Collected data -
──────────────────────────────
(** X7 on a query whose value and keyword hold [&], [(] and [,]. *)
Lemma Build_splits_into_clauses_witness :
  let q := WithKeyword (Eq (Select NewQuery ["genome_id"]) "genome_name" "a&b,(c)")
                       "x&limit(1)" in
  namesFree "&" q
  /\ clausesInOrder q <> []
  /\ Str.Split (Build q) "&"
     = ["select(genome_id)"; "eq(genome_name,a%26b%2C%28c%29)";
        "keyword(x%26limit%281%29)"].
Proof.
  intros q.
  assert (namesFree "&" q) as Hfree by (repeat split; repeat constructor).
  assert (clausesInOrder q <> []) as Hne by discriminate.
  split; [exact Hfree | split; [exact Hne |]].
  exact (Build_splits_into_clauses q Hfree Hne).
Defined.

(** X8. [Build] returns the empty string exactly for a query with no
    selected field, no filter, no required field, no keyword and no sort
    specification; the limit plays no part. *)
Theorem Build_empty_iff (q : RQL.Query) :
  Build q = ""
  <-> SelectFields q = [] /\ Filters q = [] /\ RequiredFields q = []
      /\ Keyword q = "" /\ SortSpecs q = [].
Proof.
  rewrite BuildFacts.Build_clauses. split.
  - intros H.
    apply (EncodeFacts.Join_empty _ _ (EncodeFacts.clauses_nonempty q)) in H.
    unfold clausesInOrder in H.
    apply app_eq_nil in H as [Hsel H]. apply app_eq_nil in H as [Hfil H].
    apply app_eq_nil in H as [Hreq H]. apply app_eq_nil in H as [Hkey Hsort].
    unfold selectClause in Hsel. unfold keywordClause in Hkey.
    unfold sortClause in Hsort.
    apply map_eq_nil in Hfil, Hreq.
    destruct (SelectFields q); [| discriminate].
    destruct (SortSpecs q); [| discriminate].
    destruct (String.eqb_spec (Keyword q) ""); [| discriminate].
    done.
  - intros (Hsel & Hfil & Hreq & Hkey & Hsort).
    unfold clausesInOrder, selectClause, keywordClause, sortClause.
    by rewrite Hsel, Hfil, Hreq, Hkey, Hsort.
Qed.

End QueryProps.

(** ** [cli]: from the options of a command to a query *)

Module CliFacts.
Import Cli.

(** Searching a concatenation: the first list, then the second. *)
Lemma find_cat {A} (f : A -> bool) (first second : list A) :
  find f (first ++ second) = from_option Some (find f second) (find f first).
Proof.
  induction first as [|x first IH]; cbn [find app from_option]; [reflexivity|].
  destruct (f x); [reflexivity | exact IH].
Qed.

Lemma ParseFilterSpec_err (spec : string) :
  snd (RQL.ParseFilterSpec spec)
  = if noComma spec then Some (RQL.ErrFilterSpec spec) else None.
Proof.
  unfold RQL.ParseFilterSpec, noComma. rewrite SplitFacts.SplitN_2.
  destruct (Str.cut "," spec) as [[a b]|] eqn:E.
  - destruct (Str.contains "," spec) eqn:C; [reflexivity|].
    apply SplitFacts.cut_None in C. congruence.
  - apply SplitFacts.cut_None in E. by rewrite E.
Qed.

Lemma ParseInFilterSpec_err (spec : string) :
  snd (RQL.ParseInFilterSpec spec)
  = if noComma spec then Some (RQL.ErrInFilterSpec spec) else None.
Proof.
  unfold RQL.ParseInFilterSpec, noComma. rewrite SplitFacts.Split_count.
  destruct (Str.contains "," spec) eqn:C.
  - destruct (Str.count "," spec) as [|k] eqn:K.
    + apply SplitFacts.count_0 in K. congruence.
    + rewrite SplitFacts.genSplit_length by lia. reflexivity.
  - by rewrite (proj2 (SplitFacts.count_0 _ _) C).
Qed.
──────────────────────────────
The task -
Return each line from the records that includes the word "clausesInOrder".

Response to this task -
  /\ clausesInOrder q <> []
  assert (clausesInOrder q <> []) as Hne by discriminate.
    unfold clausesInOrder in H.
    unfold clausesInOrder, selectClause, keywordClause, sortClause.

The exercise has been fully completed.